# User:Cristhian Carrillo/Notebook/Physics 307L/2010/10/13

## Balmer Series

• Note that Ginny was my lab partner for this lab.

## Purpose

• Observe the Balmer Series of Hydrogen and Deuterium.
• The purpose of this lab is to study the Balmer Series in the Hydrogen spectrum.
• Determine the Rydberg constant for Hydrogen.
• Compare Hydrogen with Deuterium.
• Learning how to calibrate an optical spectrometer using the known mercury spectrum.

## Equipment

• Constant Deviation Spectrometer
• Spectrum Tube Power Supply Model SP200, 5000 volts, 10MA.
• Mercury and Hydrogen tubes

## Safety

• Be careful with the equipment.
• Check to make sure that the electrical wires have no electrocution points.
• Be careful with the glass tubes.
• One very important thing is to turn the screw that rotates the prism in one direction only to avoid gear back lash

## Setup

Our Set Up
Our slit width

Calibration

• Turn on the mercury tube and let it warm up for a few minutes
• Find a line of the mercury spectrum with the spectrometer slit wide (1/2 to 1mm).
• The narrower the slit, the better
• Keep in mind that narrowing the slit causes loss of intensity of the light.
• Locate all mercury lines that you can.
• When you are turning the screw which rotates the prism, note the positionis on the dial which correspond to the mercury lines.

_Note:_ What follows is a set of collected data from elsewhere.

(** ** Numbers and times *)

Definition ends_number (rest : string) : Prop :=
  ∀ a t, rest = String a t → digit a = None ∧ is_char 46 a = false
                              ∧ is_char 101 a = false ∧ is_char 69 a = false.

Lemma span_digits_app ds rest :
  all_digits ds = true → ends_number rest → span_digits (ds +:+ rest) = (ds, rest).
Proof.
  intros Hd Hr. induction ds as [|a ds IH].
  - change ("" +:+ rest) with rest. destruct rest as [|a t]; [done|]. simpl.
    destruct (Hr a t eq_refl) as [-> _]. by rewrite bool_decide_eq_false_2 by (by intros []).
  - simpl in Hd. apply andb_true_iff in Hd as [Ha Hd]. rewrite string_app_cons. cbn [span_digits].
    by rewrite Ha, (IH Hd).
Qed.

Lemma pretty_go_first x s :
  (0 < x)%N → ∃ a t d, pretty_N_go x s = String a t ∧ digit a = Some d ∧ 0 < d.
Proof.
  revert s. induction (N.lt_wf_0 x) as [x _ IH]; intros s Hx.
  rewrite pretty_N_go_step by done.
  destruct (N.eq_0_gt_0_cases (x / 10)) as [E|E].
  - rewrite E, pretty_N_go_0. do 3 eexists. split; [done|].
    assert (x < 10)%N by (apply N.div_small_iff in E; lia).
    rewrite digit_pretty by (by apply N.mod_lt). split; [done|]. rewrite N.mod_small by done. lia.
  - apply IH; [by apply N.div_lt|done].
Qed.

Lemma Itoa_first n : 0 < n → ∃ a t d, Itoa n = String a t ∧ digit a = Some d ∧ 0 < d.
Proof.
  intros Hn. unfold Itoa, pretty, pretty_Z. destruct n as [|p|p]; [lia| |lia].
  unfold pretty, pretty_positive, pretty, pretty_N. rewrite decide_False by done.
  by apply pretty_go_first.
Qed.

Lemma digit_chars a d :
  digit a = Some d → is_char 45 a = false ∧ is_char 34 a = false ∧ is_char 123 a = false
    ∧ is_char 91 a = false ∧ is_char 116 a = false ∧ is_char 102 a = false
    ∧ is_char 110 a = false ∧ is_space a = false ∧ (0 < d → is_char 48 a = false).
Proof. unfold digit, is_space, is_char. case_if; [|done]. intros [= <-]. bool_to_prop. split_and!; try intros; lia. Qed.

(** A number is read whole, when what follows cannot continue it. *)
Lemma lex_int_digits n rest :
  0 <= n → ends_number rest → lex_int (Itoa n +:+ rest) = Some (Itoa n, rest).
Proof.
  intros Hn Hr. pose proof (digits_value_all_digits _ _ _ (digits_value_Itoa n Hn)) as Hall.
  assert (n = 0 ∨ 0 < n) as [->|Hpos] by lia; [done|].
  destruct (Itoa_first n Hpos) as (a & t & d & E & Hd & Hpos').
  pose proof (span_digits_app _ _ Hall Hr) as Hspan. rewrite E in *. rewrite string_app_cons in *.
  destruct (digit_chars a d Hd) as (H45 & _ & _ & _ & _ & _ & _ & _ & H48).
  unfold lex_int. rewrite H45, H48 by done. unfold digits1. rewrite Hspan. done.
Qed.

Lemma Itoa_neg n : n < 0 → Itoa n = String (byte_of 45) (Itoa (- n)).
Proof. intros Hn. destruct n as [|p|p]; [lia|lia|]. reflexivity. Qed.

Steps to begin the experiment

• Must bring the slit into focus by turning the large ring near the center of the viewing microscope.
• Attach and position the mercury bulb into the spectrum tube power supply.
• After turning on the power supply, allow the mercury bulb to warm up for about five minutes.
• When calibrating the spectrometer, use a wide slit setting to find a line of the mercury spectrum and narrow the slit until the line comes into a sharp focus.
• You must locate all mercury spectra lines and note the position or the value of your spectrometer dial.
• Use the known values of the light wavelengths to finish calibrating the system.
• Use the data to find the correct quantum numbers corresponding to the wavelengths.
• Use the equation to solve for Rydberg's constant R in each case.
• Repeat this process for deuterium.

## Calculations and Analysis

The open prism apparatus and measuring gear

• After we calibrated with mercury we measured the wavelengths in hydrogen and deuterium by reading the dial
• For my calculations I used the second data set for hydrogen and deuterium since I thought that we took more than enough measurements.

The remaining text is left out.